L’ornement a parfois été pensé comme un ajout superflu à la structure, à la fonction des objets et des bâtiments, comme une fantaisie qui les surchargerait inutilement. Il a parfois été rejeté comme une vaine flatterie à l’égard des sens, voire comme un crime à l’encontre de l’essence de l’art ou de l’architecture [1]. Une telle condamnation est sans doute tributaire, d’une manière plus ou moins consciente, de « la distinction occidentale entre art mineur et art noble, art décoratif et art » [2], que rappelle Christine Buci-Glucksmann dans sa Philosophie de l’ornement. Cette distinction axiologique imprègne encore, insidieusement souvent, nos rapports vis-à-vis des objets que nous rencontrons. L’ornement, qui relèverait des arts dits mineurs, même lorsqu’il est apprécié, resterait avant tout un masque qui nous dissimulerait l’authentique visage des choses.
Pourtant, il peut à l’inverse être considéré comme une voie d’accès privilégiée pour les appréhender, les comprendre et les chérir. Pour l’historien de l’art islamique Oleg Grabar, l’ornementation apparaît même comme un véritable intermédiaire, non pas au sens négatif de ce qui empêche par sa présence importune le rapport direct, mais au sens positif de ce qui permet de lier, de relier :
j’ai proposé de ne pas considérer l’ornement comme une catégorie de formes (ou de techniques) appliquées à certains supports et non à d’autres, mais comme une manière implicite et presque nécessaire d’introduire un certain type de relation entre les objets ou œuvres d’art, d’une part, et les spectateurs ou les utilisateurs, d’autre part.
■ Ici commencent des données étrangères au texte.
(** * claude-code-router: the gateway's registry, client cache, pipeline and
      configuration loader, embedded from [src/utils/index.ts] and
      [src/index.ts]. *)

From Stdlib Require Import ssreflect.
From stdpp Require Import base numbers strings list gmap pretty.

Set Warnings "-register-all,-rewrite-rw,-clear-no-such-hyp".
Local Open Scope Z_scope.

(** ** JavaScript values *)

(** A JSON value, as [JSON.parse] produces it. *)
Inductive json : Type :=
  | JNull
  | JBool (b : bool)
  | JNum (n : Z)
  | JStr (s : string)
  | JArr (l : list json)
  | JObj (m : list (string * json)).

(** JavaScript truthiness ([if (x)], [!x], [x && y]); [None] is [undefined]. *)
Definition truthy_str (s : string) : bool := negb (String.eqb s "").

Definition truthy_json (v : json) : bool :=
  match v with
  | JNull => false
  | JBool b => b
  | JNum n => negb (n =? 0)
  | JStr s => truthy_str s
  | JArr _ => true
  | JObj _ => true
  end.

Definition truthy {A} (t : A -> bool) (o : option A) : bool :=
  match o with
  | Some a => t a
  | None => false
  end.

(** A thrown value: an [Error] object with its [name] and [message]. *)
Record exn : Type := mkExn { exn_name : string; exn_message : string }.

Definition Error (message : string) : exn := mkExn "Error" message.

(** ** [Map]: keys in insertion order; [set] on a present key keeps its place *)

Module JsMap.
Section ops.
Context {V : Type}.

Definition t : Type := list (string * V).

Definition empty : t := [].

Fixpoint get (k : string) (m : t) : option V :=
  match m with
  | [] => None
  | (k', v) :: m' => if String.eqb k' k then Some v else get k m'
  end.

Fixpoint set (k : string) (v : V) (m : t) : t :=
  match m with
  | [] => [(k, v)]
  | (k', v') :: m' =>
      if String.eqb k' k then (k, v) :: m' else (k', v') :: set k v m'
  end.

Definition size (m : t) : nat := length m.

(** [m.values().next().value] *)
Definition first_value (m : t) : option V :=
  match m with
  | [] => None
  | (_, v) :: _ => Some v
  end.
End ops.
Arguments t : clear implicits.
End JsMap.

(** ** [LRUCache] of the lru-cache package, with the options [max] and [ttl]

Entries are kept most recently used first.  An entry's age runs from the
[set] that stored it; [get] refreshes recency but not age.  A stale entry
is dropped by the [get] that finds it; an entry whose start time is 0 counts
as having no time to live and is never stale. *)

Module LRU.
Section ops.
Context {V : Type}.

Record entry : Type := mkEntry { key : string; value : V; start : Z }.

Record t : Type := mkCache { max : nat; ttl : Z; entries : list entry }.

Definition create (max : nat) (ttl : Z) : t := mkCache max ttl [].

Definition has_key (k : string) (e : entry) : bool := String.eqb (key e) k.

Definition find (k : string) (l : list entry) : option entry :=
  List.find (has_key k) l.

Definition remove (k : string) (l : list entry) : list entry :=
  List.filter (fun e => negb (has_key k e)) l.

Definition isStale (c : t) (e : entry) (now : Z) : bool :=
  negb (ttl c =? 0) && negb (start e =? 0) && (ttl c <? now - start e).

Definition get (k : string) (now : Z) (c : t) : option V * t :=
  match find k (entries c) with
  | None => (None, c)
  | Some e =>
      if isStale c e now
      then (None, mkCache (max c) (ttl c) (remove k (entries c)))
      else (Some (value e), mkCache (max c) (ttl c) (e :: remove k (entries c)))
  end.

Definition set (k : string) (v : V) (now : Z) (c : t) : t :=
  let fresh := mkEntry k v now in
  match find k (entries c) with
  | Some _ => mkCache (max c) (ttl c) (fresh :: remove k (entries c))
  | None =>
      if (max c <=? length (entries c))%nat
      then mkCache (max c) (ttl c) (fresh :: removelast (entries c))
      else mkCache (max c) (ttl c) (fresh :: entries c)
  end.

Definition keys (c : t) : list string := key <$> entries c.
Definition size (c : t) : nat := length (entries c).
End ops.
Arguments entry : clear implicits.
Arguments t : clear implicits.
End LRU.

(** ** Data of [src/index.ts] *)

Record ModelProvider : Type := mkProvider {
  name : string;
  api_base_url : string;
  api_key : string;
  models : list string;
}.

Record RouterConfig : Type := mkRouter {
  background : option string;
  think : option string;
  longContext : option string;
}.

Record Config : Type := mkConfig {
  OPENAI_API_KEY : option string;
  OPENAI_BASE_URL : option string;
  OPENAI_MODEL : option string;
  cfg_Providers : option (list ModelProvider);
  cfg_Router : option RouterConfig;
}.

(** An [OpenAI] client object.  [oid] is the identity of the object: two
    clients are the same instance exactly when their [oid]s agree. *)
Record OpenAI : Type := mkOpenAI {
  oid : nat;
  baseURL : string;
  apiKey : string;
  httpAgent : option string;
}.

Record Body : Type := mkBody {
  body_model : option string;
  body_rest : list (string * json);
}.

Record Request : Type := mkRequest {
  req_config : option Config;
  req_provider : option string;
  req_body : Body;
}.

Inductive ConsoleLine : Type :=
  | console_log (text : string) (arg : option string)
  | console_error (text : string) (e : exn).

(** The state the service holds while it runs. *)
Record World : Type := mkWorld {
  env : gmap string string;
  clock : Z;
  Providers : JsMap.t ModelProvider;
  providerCache : LRU.t OpenAI;
  next_oid : nat;
  console : list ConsoleLine;
  res : list string;
}.

Definition set_clock (now : Z) (w : World) : World :=
  mkWorld (env w) now (Providers w) (providerCache w) (next_oid w) (console w) (res w).

Definition set_cache (c : LRU.t OpenAI) (w : World) : World :=
  mkWorld (env w) (clock w) (Providers w) c (next_oid w) (console w) (res w).

Definition set_next_oid (n : nat) (w : World) : World :=
  mkWorld (env w) (clock w) (Providers w) (providerCache w) n (console w) (res w).

Definition set_output (l : list ConsoleLine) (r : list string) (w : World) : World :=
  mkWorld (env w) (clock w) (Providers w) (providerCache w) (next_oid w) l r.

Definition add_console (l : ConsoleLine) (w : World) : World :=
  mkWorld (env w) (clock w) (Providers w) (providerCache w) (next_oid w)
          (console w ++ [l]) (res w).

Definition add_res (chunk : string) (w : World) : World :=
  mkWorld (env w) (clock w) (Providers w) (providerCache w) (next_oid w)
          (console w) (res w ++ [chunk]).

(** ** Computations that change the world and may throw *)

Inductive outcome (A : Type) : Type :=
  | Return (a : A)
  | Throw (e : exn).
Arguments Return {A} a.
Arguments Throw {A} e.

Definition M (A : Type) : Type := World -> World * outcome A.

Definition ret {A} (a : A) : M A := fun w => (w, Return a).
Definition throw {A} (e : exn) : M A := fun w => (w, Throw e).

Definition bind {A B} (m : M A) (f : A -> M B) : M B :=
  fun w =>
    match m w with
    | (w', Return a) => f a w'
    | (w', Throw e) => (w', Throw e)
    end.

Definition try_catch {A} (m : M A) (handler : exn -> M A) : M A :=
  fun w =>
    match m w with
    | (w', Throw e) => handler e w'
    | r => r
    end.

Definition gets {A} (f : World -> A) : M A := fun w => (w, Return (f w)).
Definition modify (f : World -> World) : M unit := fun w => (f w, Return tt).

Notation "'let*' x := m 'in' k" := (bind m (fun x => k))
  (at level 10, x name, m at level 100, k at level 200).
Notation "m >> k" := (bind m (fun _ => k))
  (at level 65, right associativity).

(** ** [getOpenAICommonOptions] *)

(** The agent [new HttpsProxyAgent(url)] is given by its URL, [None] being
    no agent.  The URL is taken to be one the constructor accepts; on a
    string that is not a URL it throws. *)
Definition getOpenAICommonOptions (env : gmap string string) : option string :=
  if truthy truthy_str (env !! "PROXY_URL") then env !! "PROXY_URL"
  else if truthy truthy_str (env !! "HTTPS_PROXY") then env !! "HTTPS_PROXY"
  else None.

(** ** [getProviderInstance] *)

(** The constructor of the client takes [baseURL || "https://api.openai.com/v1"]. *)
Definition openai_baseURL (url : string) : string :=
  if truthy_str url then url else "https://api.openai.com/v1".

Definition new_OpenAI (provider : ModelProvider) : M OpenAI :=
  let* n := gets next_oid in
  let* agent := gets (fun w => getOpenAICommonOptions (env w)) in
  modify (set_next_oid (S n)) >>
  ret (mkOpenAI n (openai_baseURL (api_base_url provider)) (api_key provider) agent).

Definition providerCache_get (k : string) : M (option OpenAI) :=
  let* now := gets clock in
  let* c := gets providerCache in
  let '(v, c') := LRU.get k now c in
  modify (set_cache c') >>
  ret v.

Definition providerCache_set (k : string) (v : OpenAI) : M unit :=
  let* now := gets clock in
  let* c := gets providerCache in
  modify (set_cache (LRU.set k v now c)).

Definition getProviderInstance (providerName : string) : M OpenAI :=
  let* provider := gets (fun w => JsMap.get providerName (Providers w)) in
  match provider with
  | None => throw (Error ("Provider " +:+ providerName +:+ " not found"))
  | Some provider =>
      let* openai := providerCache_get (name provider) in
      match openai with
      | Some openai => ret openai
      | None =>
          let* openai := new_OpenAI provider in
          providerCache_set (name provider) openai >>
          ret openai
      end
  end.

(** ** Startup in [run]: the provider registry *)

Definition str (o : option string) : string := default "" o.

(** [config.OPENAI_API_KEY && config.OPENAI_BASE_URL && config.OPENAI_MODEL] *)
Definition has_default_triple (config : Config) : bool :=
  truthy truthy_str (OPENAI_API_KEY config)
  && truthy truthy_str (OPENAI_BASE_URL config)
  && truthy truthy_str (OPENAI_MODEL config).

(** [Providers.set(provider.name, provider)], the body of the [forEach]. *)
Definition register (m : JsMap.t ModelProvider) (provider : ModelProvider)
    : JsMap.t ModelProvider :=
  JsMap.set (name provider) provider m.

Definition registerProviders (config : Config) : JsMap.t ModelProvider :=
  let Providers : JsMap.t ModelProvider :=
    match cfg_Providers config with
    | Some l => foldl register JsMap.empty l
    | None => JsMap.empty
    end in
  if has_default_triple config
  then
    let defaultProvider :=
      mkProvider "default" (str (OPENAI_BASE_URL config)) (str (OPENAI_API_KEY config))
                 [str (OPENAI_MODEL config)] in
    JsMap.set "default" defaultProvider Providers
  else if (0 <? JsMap.size Providers)%nat then
    match JsMap.first_value Providers with
    | Some defaultProvider => JsMap.set "default" defaultProvider Providers
    | None => Providers
    end
  else Providers.

Definition cache_max : nat := 10.
Definition cache_ttl : Z := 2 * 60 * 60 * 1000.

(** The world right after startup, at clock reading [now]. *)
Definition startup (config : Config) (env : gmap string string) (now : Z) : World :=
  mkWorld env now (registerProviders config) (LRU.create cache_max cache_ttl) 0 [] [].

(** ** The pipeline *)

(** A stage gets the request; [Some req'] is a call of [next()] with the
    request as the stage left it, [None] ends the request in the stage. *)
Definition middleware : Type := Request -> M (option Request).

Definition Completion : Type := list string.

(** The modules [run] imports that are not part of these sources, and the
    backend behind [provider.chat.completions.create].  The stream writer
    is given the response only: it yields the chunks it writes and the error
    it ends with, if any. *)
Class Collaborators : Type := {
  rewriteBody : middleware;
  router : middleware;
  formatRequest : middleware;
  streamOpenAIResponse : Completion -> option string -> Body -> list string * option exn;
  chat_completions_create : OpenAI -> Body -> outcome Completion;
}.

(** Modelled from the spec: the server of [./server] is missing; it keeps
    the stages in a finite ordered sequence, in the order [useMiddleware]
    received them, and a request passes through them in that order. *)
Record Server : Type := mkServer { stages : list middleware }.

Definition createServer : Server := mkServer [].

Definition useMiddleware (m : middleware) (s : Server) : Server :=
  mkServer (stages s ++ [m]).

Fixpoint run_stages (l : list middleware) (req : Request) : M (option Request) :=
  match l with
  | [] => ret (Some req)
  | m :: l' =>
      let* r := m req in
      match r with
      | Some req' => run_stages l' req'
      | None => ret None
      end
  end.

Definition attachConfig (config : Config) : middleware := fun req =>
  modify (add_console (console_log "Middleware triggered for request:"
                                   (body_model (req_body req)))) >>
  ret (Some (mkRequest (Some config) (req_provider req) (req_body req))).

Definition useDefaultModel (config : Config) : middleware := fun req =>
  ret (Some (mkRequest (req_config req) (Some "default")
                       (mkBody (OPENAI_MODEL config) (body_rest (req_body req))))).

(** [config.Router?.background && config.Router?.think && config?.Router?.longContext] *)
Definition router_rules_present (config : Config) : bool :=
  truthy truthy_str (r ← cfg_Router config; background r)
  && truthy truthy_str (r ← cfg_Router config; think r)
  && truthy truthy_str (r ← cfg_Router config; longContext r).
Cette relation s’établit par le biais de ce que j’ai appelé des intermédiaires, c’est-à-dire des agents qui ne sont pas logiquement indispensables pour la perception du message visuel, mais qui en facilitent le processus de compréhension et qui favorisent l’accès à l’œuvre, notamment en augmentant le plaisir. [3]
Lorsqu’on analyse certains types d’ornements comme la calligraphie ou les motifs géométriques, architecturaux et végétaux, on remarque en effet qu’ils :
fonctionnent comme des intermédiaires parce qu’ils « évoquent » […] chez le spectateur des émotions ou des états bien définis : contrôle et affirmation avec l’écriture, ordre avec la géométrie, limites et protection avec l’architecture, force et vie avec la nature, et, dans tous les cas, ce plaisir sensoriel qui est la condition terpnopoïétique [4] fondamentale dans le domaine artistique. [5]
Grâce à l’ornement, grâce aux émotions et à la jouissance esthétique qu’il éveille, peut ainsi s’établir « entre l’objet et son spectateur/utilisateur un dialogue progressif qui se nourrit de lui-même et qui modifie au passage le spectateur autant que l’objet » [6].
Un tel dialogue fructueux et vivifiant peut donc naître des rencontres avec les objets ou les bâtiments ornés qui nous sollicitent au quotidien, si nous acceptons de garder un « œil attentif à ce qui est minime » [7]. Ces œuvres nous y invitent, elles enjoignent même à se laisser rêver. Car :
c’est sans doute le propre de l’ornementation que de susciter ce regard dont parlait si bien Pessõa, à propos d’un simple détail décoratif : c’est-à-dire « ressentir les choses les plus minimes de façon extraordinaire ». […] De loin et de très près, global et intercalaire, dans les choses et hors des choses, ce regard fixe et aérien suscite une véritable érudition de la sensibilité et permet peut-être d’extraire le « rêvable » de chaque objet et de chaque événement. [8]
Georges Iliopoulos
[1] Voir, entre autres, le fameux Ornement et crime d’Adolf Loos.
[2] Christine Buci-Glucksmann, Philosophie de l’ornement. D’Orient en Occident, Galilée, 2008, p. 29.
[3] Oleg Grabar, L’Ornement. Formes et fonctions dans l’art islamique [1992], trad. J-Fr. Allain, Flammarion (« Champs art »), 2013, p. 311.
[4] Néologisme désignant ce « qui procure du plaisir ». Ibid. p. 16.
[5] Ibid. p. 311-312.
[6] Ibid. p. 70.
[7] Christine Buci-Glucksmann, Philosophie de l’ornement. D’Orient en Occident, op. cit., p. 60.
[8] Ibid.
[Photographie du décor mural du palais de Darius 1er (522-486 avant J.-C.) à Suse , présenté au musée du Louvre, Paris.]